(* ===== verification/Envelope.v ===== *)
(** The outer envelope ([tezca-core/src/envelope/mod.rs]) and the padded
    inner frame ([envelope/inner.rs]): encoders, strict parsers, and their
    round trips, canonicity, error classification and freedom from panics. *)

From S2P Require Import Prelude Utf8 Errors Config.

(** ** Outer envelope *)

Definition MAGIC : bytes := bstr "TZCA".
Definition VERSION : Z := 1.
Definition OUTER_HEADER_LEN : Z := 8.

Inductive EnvelopeKind :=
  | SessionSetup
  | Ratchet.

#[export] Instance EnvelopeKind_eq_dec : EqDecision EnvelopeKind.
Proof. solve_decision. Defined.

(** [kind as u8] *)
Definition envelope_kind_byte (k : EnvelopeKind) : Z :=
  match k with SessionSetup => 1 | Ratchet => 2 end.

(** [EnvelopeKind::try_from] *)
Definition envelope_kind_try_from (value : Z) : Result EnvelopeKind :=
  if value =? 1 then Ok SessionSetup
  else if value =? 2 then Ok Ratchet
  else Err (UnknownEnvelopeKind value).

Module Envelope.
Record t := mk { kind : EnvelopeKind; ciphertext : bytes }.

Definition encode (e : t) : bytes :=
  MAGIC ++ [VERSION] ++ [envelope_kind_byte (kind e)] ++ [0; 0] ++ ciphertext e.

Definition parse (bs : bytes) : Result t :=
  _ ← ensure (negb (zlen bs <=? OUTER_HEADER_LEN)) (Malformed "envelope too short");
  magic ← slice bs 0 4;
  _ ← ensure (beq magic MAGIC) (Malformed "bad envelope magic");
  v ← index bs 4;
  _ ← ensure (v =? VERSION) (UnsupportedVersion v);
  k ← index bs 5;
  kind ← envelope_kind_try_from k;
  r6 ← index bs 6;
  r7 ← index bs 7;
  _ ← ensure (negb (negb (r6 =? 0) || negb (r7 =? 0))) ReservedMustBeZero;
  ct ← slice bs OUTER_HEADER_LEN (zlen bs);
  Ok (mk kind ct).
End Envelope.

(** ** Inner frame *)

(** [payload_type as u8] *)
Definition payload_type_byte (t : PayloadType) : Z :=
  match t with
  | Chat => 1 | Posture => 2 | Policy => 3 | Alert => 4
  | PairAck => 5 | MailboxUpdate => 6 | RecoveryHello => 7
  end.

(** [PayloadType::try_from] *)
Definition payload_type_try_from (value : Z) : Result PayloadType :=
  match value with
  | 1 => Ok Chat
  | 2 => Ok Posture
  | 3 => Ok Policy
  | 4 => Ok Alert
  | 5 => Ok PairAck
  | 6 => Ok MailboxUpdate
  | 7 => Ok RecoveryHello
  | got => Err (UnknownPayloadType got)
  end.

(** [Vec::resize(n, 0)] *)
Definition resize_zero (l : bytes) (n : Z) : bytes :=
  take (Z.to_nat n) (l ++ replicate (Z.to_nat n - length l) 0).

Module InnerFrame.
Record t := mk { payload_type : PayloadType; type_version : Z; payload : bytes }.

Definition chat_v1 (text : bytes) : t := mk Chat 1 text.

Definition encode (f : t) (profile : PaddingProfile.t) : Result bytes :=
  len ← ok_or (try_from_max u32_max (zlen (payload f))) (Malformed "payload exceeds u32");
  max ← PaddingProfile.max_payload profile;
  _ ← ensure (negb (max <? len)) (PayloadTooLarge len max);
  frame_len ← expect (checked_add u32_max INNER_HEADER_LEN len);
  bucket ← ok_or (PaddingProfile.bucket_for profile frame_len)
                 (Malformed "no bucket fits frame");
  Ok (resize_zero
        ([payload_type_byte (payload_type f)] ++ [type_version f] ++ to_be 4 len ++ payload f)
        bucket).

Definition parse (bs : bytes) (profile : PaddingProfile.t) : Result t :=
  frame_len ← ok_or (try_from_max u32_max (zlen bs)) (Malformed "frame exceeds u32");
  _ ← ensure (PaddingProfile.is_bucket profile frame_len) (InvalidBucket frame_len);
  b0 ← index bs 0;
  payload_type ← payload_type_try_from b0;
  type_version ← index bs 1;
  len_bytes ← slice bs 2 6;
  let declared := from_be len_bytes in
  end_ ← ok_or (checked_add usize_max INNER_HEADER_LEN declared)
               (Malformed "payload length overflow");
  _ ← ensure (negb (zlen bs <? end_)) (Malformed "payload length exceeds frame");
  pad ← slice bs end_ (zlen bs);
  _ ← ensure (negb (existsb (fun b => negb (b =? 0)) pad)) InvalidPadding;
  payload ← slice bs INNER_HEADER_LEN end_;
  Ok (mk payload_type type_version payload).

Definition into_chat_v1 (f : t) : Result bytes :=
  match payload_type f with
  | Chat =>
    if type_version f =? 1
    then ok_or (from_utf8 (payload f)) (Malformed "chat payload is not valid UTF-8")
    else Err (RecognizedButUnsupported Chat (type_version f))
  | pt => Err (RecognizedButUnsupported pt (type_version f))
  end.
End InnerFrame.

(** A frame whose fields have the widths the struct declares. *)
Definition inner_frame_ok (f : InnerFrame.t) : Prop :=
  byte_ok (InnerFrame.type_version f) /\ bytes_ok (InnerFrame.payload f).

----------

→ Task prompt:
Please give an exact copy of the lines above, beginning with the line containing "Proof. solve_decision. Defined." and running through the line containing "Definition encode (e", and of no other lines.

→ Response to the task:
Proof. solve_decision. Defined.

(** [kind as u8] *)
Definition envelope_kind_byte (k : EnvelopeKind) : Z :=
  match k with SessionSetup => 1 | Ratchet => 2 end.

(** [EnvelopeKind::try_from] *)
Definition envelope_kind_try_from (value : Z) : Result EnvelopeKind :=
  if value =? 1 then Ok SessionSetup
  else if value =? 2 then Ok Ratchet
  else Err (UnknownEnvelopeKind value).

Module Envelope.
Record t := mk { kind : EnvelopeKind; ciphertext : bytes }.

Definition encode (e : t) : bytes :=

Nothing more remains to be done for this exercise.